I am working through the material in the Penn State online class STAT 501 Regression Methods. This R script is a personal exercise to translate the concepts and examples illustrated in Minitab into R and SAS. Lesson 3 in STAT 501 is SLR Estimation and Prediction. The SAS version of the code below is posted on my blog.

Overview

This lesson covers confidence intervals for the mean response \(\bar{y}\) and prediction intervals.

R Concepts Worth Noting

  • Create a confidence interval or prediction interval by fitting a model with lm, then creating a data frame data.frame for the explanatory variable test value, then running the predict function using the argument interval="confidence" or interval="prediction".

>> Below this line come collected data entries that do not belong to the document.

Lemma vote_redirect_target_witness :
  reverse "polls:results" [1%Z] = reverse "polls:results" [1%Z] ∧
  ∀ w'', Question_objects (db w'')
           = Question_objects (db (voted_world Demo.world 1 (submitted (Demo.post [10%Z])))) →
    (now Demo.world ≤ now w'')%Z →
    ∃ q, get_object ResultsView_get_queryset 1 w''
           = (Return {| pk := 1%Z; fields := q |}, w'').
Proof.
  apply (vote_redirect_target (Demo.post [10%Z]) 1 Demo.world).
  vm_compute. reflexivity.
Defined.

  • Graph the confidence interval and prediction interval in ggplot. ggplot shows the confidence interval with geom_smoth(method=lm, se=TRUE). To show the prediction interval, create a prediction interval and merge the results into the original data set, then plot the lwr and upr values.

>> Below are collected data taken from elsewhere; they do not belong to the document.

(** C8: when the text of an input does not parse, its handler flags that
    input and unsets its own entry of the draft, and nothing else: the
    center, the lines of position, the frame, the intersections, the text of
    every input, the flag of every other input, every other entry of the
    draft and the rest of the page are as they were. *)
Theorem parse_failure_is_local (e : El.t) (s : session) :
  rejects e s ->
  let s' := update e s in
  _ctrLat s' = _ctrLat s /\ _ctrLon s' = _ctrLon s /\ _lops s' = _lops s
  /\ _latScale s' = _latScale s /\ _lonScale s' = _lonScale s
  /\ _sheetSize s' = _sheetSize s /\ _intersections s' = _intersections s
  /\ (forall f, value (inputs (dom s') f) = value (inputs (dom s) f))
  /\ (forall f, f <> e -> flagged (inputs (dom s') f) = flagged (inputs (dom s) f))
  /\ flagged (inputs (dom s') e) = true
  /\ (forall f, f <> e -> draft_entry f (_draftLOP s') = draft_entry f (_draftLOP s))
  /\ draft_entry e (_draftLOP s') = None
  /\ set_inputs (inputs (dom s)) (dom s') = dom s.
Proof.
  intros H s'. subst s'. rewrite (rejected_update e s H).
  unfold flagInputError. proj.
  repeat split.
  - intros f. destruct (El.eqb f e); reflexivity.
  - intros f Hf. destruct (El.eqb_spec f e); [contradiction|reflexivity].
  - destruct (El.eqb_spec e e); [reflexivity|congruence].
  - intros f Hf. destruct e, f; try reflexivity; congruence.
  - destruct e; reflexivity.
  - destruct s as [d ? ? ? ? ? ? ? ?]. destruct d. reflexivity.
Qed.

Lemma parse_failure_is_local_witness :
  let s := set_value El.aLat (lit "95 N") (onload example_page) in
  _lops (update El.aLat s) = _lops s
  /\ flagged (inputs (dom (update El.aLat s)) El.aLat) = true
  /\ Lop.aLat (_draftLOP (update El.aLat s)) = None.
Proof.
  intros s.
  destruct (@parse_failure_is_local El.aLat s) as (_ & _ & H3 & _ & _ & _ & _ & _ & _ & H10 & _ & H12 & _).
  - vm_compute. reflexivity.
  - split; [exact H3|split; [exact H10|exact H12]].
Defined.

(** For the four inputs of the draft the installed handler goes on to
    refresh the Add button, which a rejected text leaves disabled. *)
Lemma rejected_change_disables_add e s :
  draft_entry e (_draftLOP (update e s)) = None ->
  e <> El.ctrLat -> e <> El.ctrLon ->
  addLOPBtn_disabled (dom (updateAddLOPButton (update e s))) = true.
Proof.
  intros H H1 H2.
  destruct e; try congruence; cbn [update draft_entry] in *;
    unfold updateAddLOPButton;
    cbn [dom set_dom set_disabled addLOPBtn_disabled];
    rewrite H; cbn [is_unset]; rewrite ?orb_true_r; reflexivity.
Qed.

Data Management for this Module

library(readr)
library(ggplot2)
library(dplyr)
## 
## Attaching package: 'dplyr'
## The following objects are masked from 'package:stats':
## 
##     filter, lag
## The following objects are masked from 'package:base':
## 
##     intersect, setdiff, setequal, union
library(alr3)
## Warning: package 'alr3' was built under R version 3.4.3
## Loading required package: car
## Warning: package 'car' was built under R version 3.4.3
## 
## Attaching package: 'car'
## The following object is masked from 'package:dplyr':
## 
##     recode
# skincancer is a fixed-width data file.
# Mortality due to skin cancer (number of deaths per 10 million people), and 
# U.S. state latitude and longitude at center of state for n=49 states.
skincancer <- read_fwf(
  file="https://onlinecourses.science.psu.edu/stat501/sites/onlinecourses.science.psu.edu.stat501/files/data/skincancer.txt", 
  skip = 1,
  fwf_widths(c(25, 9, 7, 5, 5), c('state','lat','mort','ocean','lon')))
## Parsed with column specification:
## cols(
##   state = col_character(),
##   lat = col_double(),
##   mort = col_integer(),
##   ocean = col_integer(),
##   lon = col_double()
## )
#head(skincancer)
#summarise(skincancer, n=n())
# hospitalinfct_reg1and2 is a tab-delimited data file.
# Infection risk (percent of patients who get an infection) and average length 
# of stay (in days) in a sample of n=58 hospitals in the east and north 
# central U.S.
url <- 'https://onlinecourses.science.psu.edu/stat501/sites/onlinecourses.science.psu.edu.stat501/files/data/hospitalinfct_reg1and2.txt'
hospitalinfct_reg1and2 <- read.table(url, sep = '\t', header = TRUE, fileEncoding = "UTF-16LE")
#head(hospitalinfct_reg1and2)
#summarise(hospitalinfct_reg1and2, n=n())

3.1 Research Questions

\(\hat y_h = b_0 + b_1x_h\) is the mean response \(\mu_Y\) when the predictor value is \(x_h\), and it is the best guess of a new response \(y_{new}\) when the predictor value is \(x_h\).

For example,

The problem with the answers to the two research questions is that we would have obtained a different answer if we had selected a different random sample. There should be a confidence interval for \(\mu_y\) and a prediction interval for \(y_{new}\).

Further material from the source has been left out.